Scikit-learn predict_proba gives wrong answers
Asked Answered
H

3

50

This is a follow-up question from How to know what classes are represented in return array from predict_proba in Scikit-learn

In that question, I quoted the following code:

>>> import sklearn
>>> sklearn.__version__
'0.13.1'
>>> from sklearn import svm
>>> model = svm.SVC(probability=True)
>>> X = [[1,2,3], [2,3,4]] # feature vectors
>>> Y = ['apple', 'orange'] # classes
>>> model.fit(X, Y)
>>> model.predict_proba([1,2,3])
array([[ 0.39097541,  0.60902459]])

I discovered in that question this result represents the probability of the point belonging to each class, in the order given by model.classes_

>>> zip(model.classes_, model.predict_proba([1,2,3])[0])
[('apple', 0.39097541289393828), ('orange', 0.60902458710606167)]

So... this answer, if interpreted correctly, says that the point is probably an 'orange' (with a fairly low confidence, due to the tiny amount of data). But intuitively, this result is obviously incorrect, since the point given was identical to the training data for 'apple'. Just to be sure, I tested the reverse as well:

>>> zip(model.classes_, model.predict_proba([2,3,4])[0])
[('apple', 0.60705475211840931), ('orange', 0.39294524788159074)]

Again, obviously incorrect, but in the other direction.

Finally, I tried it with points that were much further away.

>>> X = [[1,1,1], [20,20,20]] # feature vectors
>>> model.fit(X, Y)
>>> zip(model.classes_, model.predict_proba([1,1,1])[0])
[('apple', 0.33333332048410247), ('orange', 0.66666667951589786)]

Again, the model predicts the wrong probabilities. BUT, the model.predict function gets it right!

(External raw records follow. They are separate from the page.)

(** C1 at two clients and the event [{type: 'foo'}]: one call of
    [JSON.stringify], and both sockets are written the same text. *)
Lemma reportEvent_all_or_none_witness :
  clients Sample.two_clients <> []
  /\ serializeMessage Sample.render Sample.foo Sample.two_clients =
     (Ret (VStr Sample.foo_text),
      after Sample.two_clients [EStringify Sample.foo])
  /\ exists v w',
       reportEvent Sample.render Sample.send_throws Sample.foo
         Sample.two_clients = (Ret tt, w')
       /\ clients w' = clients Sample.two_clients
       /\ stringified (trace w') = [v]
       /\ sends (trace w') =
          [(0%nat, VStr Sample.foo_text); (1%nat, VStr Sample.foo_text)].
Proof.
  assert (Hne : clients Sample.two_clients <> []) by discriminate.
  split; [exact Hne|]. split; [reflexivity|].
  exact (proj2 (reportEvent_all_or_none Sample.render Sample.send_throws
                  Sample.foo Sample.two_clients)
           Hne _ _ eq_refl).
Defined.

(** C5 at a command of version 2, returned as decoded, and at a text that
    does not decode. *)
Lemma parseMessage_rejects_exactly_witness :
  parseMessage Sample.parse (Sample.reload_text "2") attached =
  (Ret (Sample.reload 2), attached)
  /\ fst (parseMessage Sample.parse "garbage" attached) = Ret VUndefined.
Proof.
  split.
  - exact (proj2 (parseMessage_rejects_exactly Sample.parse
                    (Sample.reload_text "2") attached)
             (Sample.reload 2) eq_refl eq_refl).
  - apply (proj1 (parseMessage_rejects_exactly Sample.parse "garbage" attached)).
    left. now exists (SyntaxError "Unexpected token").
Defined.

(** C9 at three connections with a close in between. *)
Lemma client_ids_unique_while_counter_exact_witness :
  Z.of_nat (connections Sample.session) <= MAX_EXACT + 1
  /\ fst (run Sample.parse Sample.render Sample.send_throws
            Sample.broadcast_ok Sample.session attached) =
     ["client#0"; "client#1"; "client#2"]
  /\ NoDup (fst (run Sample.parse Sample.render Sample.send_throws
                   Sample.broadcast_ok Sample.session attached)).
Proof.
  assert (Hb : Z.of_nat (connections Sample.session) <= MAX_EXACT + 1)
    by discriminate.
  split; [exact Hb|].
  exact (proj2 (client_ids_unique_while_counter_exact Sample.parse
                  Sample.render Sample.send_throws Sample.broadcast_ok
                  Sample.session) Hb).
Defined.

(** X1 at [{type: 'foo'}]: the payload is the event's own JSON text. *)
Lemma serializeMessage_passes_other_events_witness :
  (forall e, Get Sample.foo "error" <> Ret (VError e))
  /\ Get Sample.foo "type" <> Ret (VStr "client_log")
  /\ serializeMessage Sample.render Sample.foo attached =
     (Ret (VStr Sample.foo_text), after attached [EStringify Sample.foo]).
Proof.
  assert (He : forall e, Get Sample.foo "error" <> Ret (VError e))
    by (intros e; discriminate).
  assert (Ht : Get Sample.foo "type" <> Ret (VStr "client_log")) by discriminate.
  split; [exact He|]. split; [exact Ht|].
  exact (proj2 (serializeMessage_passes_other_events Sample.render Sample.foo
                  attached He Ht)).
Defined.

(** X8 at a console call that carries an [Error]: [data] stays [[3]]. *)
Lemma serializeMessage_error_keeps_other_fields_witness :
  Get Sample.log_with_error "error" = Ret (VError Sample.boom)
  /\ exists props rewritten,
       Sample.log_with_error = VObj props
       /\ stringified
            (trace (snd (serializeMessage Sample.render Sample.log_with_error
                           attached))) =
          (stringified (trace attached) ++ [VObj rewritten])%list
       /\ map fst rewritten = map fst props
       /\ forall k, k <> "error" ->
                    Get (VObj rewritten) k = Get Sample.log_with_error k.
Proof.
  split; [reflexivity|].
  exact (serializeMessage_error_keeps_other_fields Sample.render
           Sample.log_with_error Sample.boom attached eq_refl).
Defined.

(** X9 at a console call with a string, a number and [null]. *)
Lemma serializeMessage_client_log_keeps_other_fields_witness :
  (forall e, Get Sample.console_log "error" <> Ret (VError e))
  /\ Get Sample.console_log "type" = Ret (VStr "client_log")
  /\ Get Sample.console_log "data" = Ret (VArr [VStr "count"; VNum 3; VNull])
  /\ exists props rewritten,
       Sample.console_log = VObj props
       /\ stringified
            (trace (snd (serializeMessage Sample.render Sample.console_log
                           attached))) =
          (stringified (trace attached) ++ [VObj rewritten])%list
       /\ map fst rewritten = map fst props
       /\ forall k, k <> "data" ->
                    Get (VObj rewritten) k = Get Sample.console_log k.
Proof.
  assert (H : forall e, Get Sample.console_log "error" <> Ret (VError e))
    by (intros e; discriminate).
  split; [exact H|]. split; [reflexivity|]. split; [reflexivity|].
  exact (serializeMessage_client_log_keeps_other_fields Sample.render
           Sample.console_log [VStr "count"; VNum 3; VNull] attached
           H eq_refl eq_refl).
Defined.

(** X11 at a third client that connects to two and a report of
    [{type: 'foo'}]. *)
Lemma connected_client_is_sent_next_event_witness :
  fst (serializeMessage Sample.render Sample.foo
         (snd (connection 2%nat Sample.two_clients))) =
  Ret (VStr Sample.foo_text)
  /\ exists es,
       reportEvent Sample.render Sample.send_throws Sample.foo
         (snd (connection 2%nat Sample.two_clients)) =
       (Ret tt, after (snd (connection 2%nat Sample.two_clients)) es)
       /\ In (2%nat, VStr Sample.foo_text) (sends es).
Proof.
  split; [reflexivity|].
  exact (connected_client_is_sent_next_event Sample.render Sample.send_throws
           2%nat Sample.two_clients Sample.foo Sample.foo_text eq_refl).
Defined.

(** X12 at a report that is rejected, followed by one of [{type: 'foo'}],
    with two clients of which one has a failing socket. *)
Lemma failures_keep_the_audience_witness :
  fst (serializeMessage Sample.render Sample.foo
         (snd (reportEvent Sample.render Sample.send_throws Sample.unencodable
                 Sample.two_clients))) =
  Ret (VStr Sample.foo_text)
  /\ exists es,
       reportEvent Sample.render Sample.send_throws Sample.foo
         (snd (reportEvent Sample.render Sample.send_throws Sample.unencodable
                 Sample.two_clients)) =
       (Ret tt,
        after (snd (reportEvent Sample.render Sample.send_throws
                      Sample.unencodable Sample.two_clients)) es)
       /\ sends es =
          [(0%nat, VStr Sample.foo_text); (1%nat, VStr Sample.foo_text)].
Proof.
  split; [reflexivity|].
  exact (failures_keep_the_audience Sample.render Sample.send_throws
           Sample.unencodable Sample.foo Sample.two_clients Sample.foo_text
           eq_refl).
Defined.

(** X13 at one connection and one report. *)
Lemma run_writes_only_to_connected_witness :
  In (0%nat, VStr Sample.foo_text)
    (sends (trace (snd (run Sample.parse Sample.render Sample.send_throws
                          Sample.broadcast_ok
                          [Connection 0%nat; Report Sample.foo] attached))))
  /\ In (Connection 0%nat) [Connection 0%nat; Report Sample.foo].
Proof.
  assert (H : In (0%nat, VStr Sample.foo_text)
                (sends (trace (snd (run Sample.parse Sample.render
                                      Sample.send_throws Sample.broadcast_ok
                                      [Connection 0%nat; Report Sample.foo]
                                      attached)))))
    by (left; reflexivity).
  split; [exact H|].
  exact (run_writes_only_to_connected Sample.parse Sample.render
           Sample.send_throws Sample.broadcast_ok _ _ _ H).
Defined.

(** X14 at three connections with a close in between: the second and the
    third are registered, and the counter is 3. *)
Lemma registry_is_the_open_connections_witness :
  Z.of_nat (connections Sample.session) <= MAX_EXACT
  /\ clients (snd (run Sample.parse Sample.render Sample.send_throws
                     Sample.broadcast_ok Sample.session attached)) =
     [("client#1", 1%nat); ("client#2", 2%nat)]
  /\ nextClientId (snd (run Sample.parse Sample.render Sample.send_throws
                          Sample.broadcast_ok Sample.session attached)) = 3.
Proof.
  assert (Hb : Z.of_nat (connections Sample.session) <= MAX_EXACT)
    by discriminate.
  split; [exact Hb|].
  exact (registry_is_the_open_connections Sample.parse Sample.render
           Sample.send_throws Sample.broadcast_ok Sample.session Hb).
Defined.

>>> model.predict([1,1,1])[0]
'apple'

Now, I remember reading something in the docs about predict_proba being inaccurate for small datasets, though I can't seem to find it again. Is this the expected behaviour, or am I doing something wrong? If this IS the expected behaviour, then why does the predict and predict_proba function disagree one the output? And importantly, how big does the dataset need to be before I can trust the results from predict_proba?

-------- UPDATE --------

Ok, so I did some more 'experiments' into this: the behaviour of predict_proba is heavily dependent on 'n', but not in any predictable way!

>>> def train_test(n):
...     X = [[1,2,3], [2,3,4]] * n
...     Y = ['apple', 'orange'] * n
...     model.fit(X, Y)
...     print "n =", n, zip(model.classes_, model.predict_proba([1,2,3])[0])
... 
>>> train_test(1)
n = 1 [('apple', 0.39097541289393828), ('orange', 0.60902458710606167)]
>>> for n in range(1,10):
...     train_test(n)
... 
n = 1 [('apple', 0.39097541289393828), ('orange', 0.60902458710606167)]
n = 2 [('apple', 0.98437355278112448), ('orange', 0.015626447218875527)]
n = 3 [('apple', 0.90235408180319321), ('orange', 0.097645918196806694)]
n = 4 [('apple', 0.83333299908143665), ('orange', 0.16666700091856332)]
n = 5 [('apple', 0.85714254878984497), ('orange', 0.14285745121015511)]
n = 6 [('apple', 0.87499969631893626), ('orange', 0.1250003036810636)]
n = 7 [('apple', 0.88888844127886335), ('orange', 0.11111155872113669)]
n = 8 [('apple', 0.89999988018127364), ('orange', 0.10000011981872642)]
n = 9 [('apple', 0.90909082368682159), ('orange', 0.090909176313178491)]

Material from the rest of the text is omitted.